8

I make use of an .ssh/config file to set my username appropriately based on a given portion of a subdomain, e.g.

Host *widgetshop.com*
   User foobar
   ControlMaster auto
   ControlPath ~/.ssh/socket-%r@%h:%p

Host *
   ControlMaster auto
   ControlPath ~/.ssh/socket-%r@%h:%p

This works if I write:

ssh foo.widgetshop.com

but does not work if I were to write:

ssh foo

which upon search path resolution becomes the same fqdn.

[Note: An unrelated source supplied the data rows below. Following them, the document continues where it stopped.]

Lemma get_or_fetch_idle_then_cleanup_witness :
  let fetch_fn := fun n : Z => (@Ok string "body"%string, n + 1) in
  let out :=
    RequestDeduplicator.get_or_fetch "k" fetch_fn (RequestDeduplicator.init 10) 0 in
  ("k"%string ∉
     RequestDeduplicator._in_flight (RequestDeduplicator.init (R:=string) 10)) /\
  (fst (fst out), snd out) = (Ok "body"%string, 1) /\
  RequestDeduplicator._results
    (RequestDeduplicator._cleanup "k" (snd (fst out))) = ∅.
Proof.
  intros fetch_fn out.
  assert (Hidle : "k"%string ∉
            RequestDeduplicator._in_flight (RequestDeduplicator.init (R:=string) 10)).
  { apply not_elem_of_empty. }
  split; [exact Hidle|].
  destruct (get_or_fetch_idle_then_cleanup "k" fetch_fn
              (RequestDeduplicator.init 10) 0 Hidle
              (lookup_empty _) (lookup_empty _))
    as (Hrun & _ & _ & _ & Hres & _).
  split; [exact Hrun|exact Hres].
Defined.

(** ** The adaptive TTL *)

(** X5. With `min_ttl <= max_ttl`, the TTL `_calculate_adaptive_ttl`
    returns is either the default it was given, as it is, or lies
    between `min_ttl` and `max_ttl`; it is the default when the response
    has neither `max-age=` in its cache-control header nor an expires
    header. The default itself is not clamped. *)
Theorem adaptive_ttl_bounds `{HeaderParsers} (now : Time) (resp : Response)
    (default_ttl min_ttl max_ttl : Z) :
  min_ttl <= max_ttl ->
  let ttl := _calculate_adaptive_ttl now resp default_ttl min_ttl max_ttl in
  (ttl = default_ttl \/ min_ttl <= ttl <= max_ttl) /\
  (str_contains "max-age="
     (Headers_get (headers resp) "cache-control" EmptyString) = false ->
   header_values (headers resp) "expires" = [] ->
   ttl = default_ttl).
Proof.
  intros Hle ttl. subst ttl. unfold _calculate_adaptive_ttl, clamp_ttl.
  split.
  - destruct (str_contains _ _);
      [destruct (re_search_max_age _) as [t|]; [right; lia|]|];
      (destruct (header_values (headers resp) "expires") as [|v vs];
         [left; reflexivity|];
       destruct (str_truthy _); [|left; reflexivity];
       destruct (expires_in _ now) as [t|e]; [right; lia|left; reflexivity]).
  - intros -> ->. reflexivity.
Qed.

Anyone have a way to expand shortnames before calling ssh, or an alternative approach?

1
  • Does setting CanonicalizeHostname to yes solve the problem? It does not change how ssh is called but changes what part of the config is applied. Feb 27, 2016 at 19:41

4 Answers 4

5

Perhaps you can use the host command:

ssh $(host -t A  foo | cut -f1 -d" ")

Put that into a shell script (replace "foo" with "$1") and exec ssh.

2
  • This is what I will likely end up doing. Was just hoping someone had something a bit slicker than me doing an ssh alias. Thanks! Jan 15, 2014 at 14:31
  • Well, I actually make custom launchers with some part that looks like ssh [email protected].
    – Keith
    Jan 15, 2014 at 18:18
12

As of OpenSSH 6.5, you can do this with the CanonicalizeHostname option in ssh_config. Here's an example that should do what you want:

CanonicalizeHostname yes
CanonicalDomains widgetshop.com

Host *.widgetshop.com
     User foobar
1
  • 1
    This should be the accepted answer now. Works perfectly. Mar 29, 2023 at 19:54
1

The ssh_config manpage answers this:

The host is the hostname argument given on the command line (i.e. the name is not converted to a canonicalized host name before matching).

In other words, it doesn't work because it doesn't work that way.

1
  • Quite aware, thanks. Was hoping for a preexisting ssh alias/function/wrapper or the like. Jan 15, 2014 at 14:32
-1

please see my "alternative approach")

mbp:~ alexus$ grep f9 /etc/hosts
XX.XXX.XX.XXX   f9
mbp:~ alexus$ ssh f9 hostname
f9.XXX.org
mbp:~ alexus$ 
2
  • 2
    Don't think you understood the problem. I want the hostname fully expanded BEFORE calling ssh. This does not do so, nor would putting a million entries in /etc/hosts be a solution. Jan 15, 2014 at 14:33
  • 3
    Cramming stuff into /etc/hosts is almost UNIVERSALLY the wrong solution.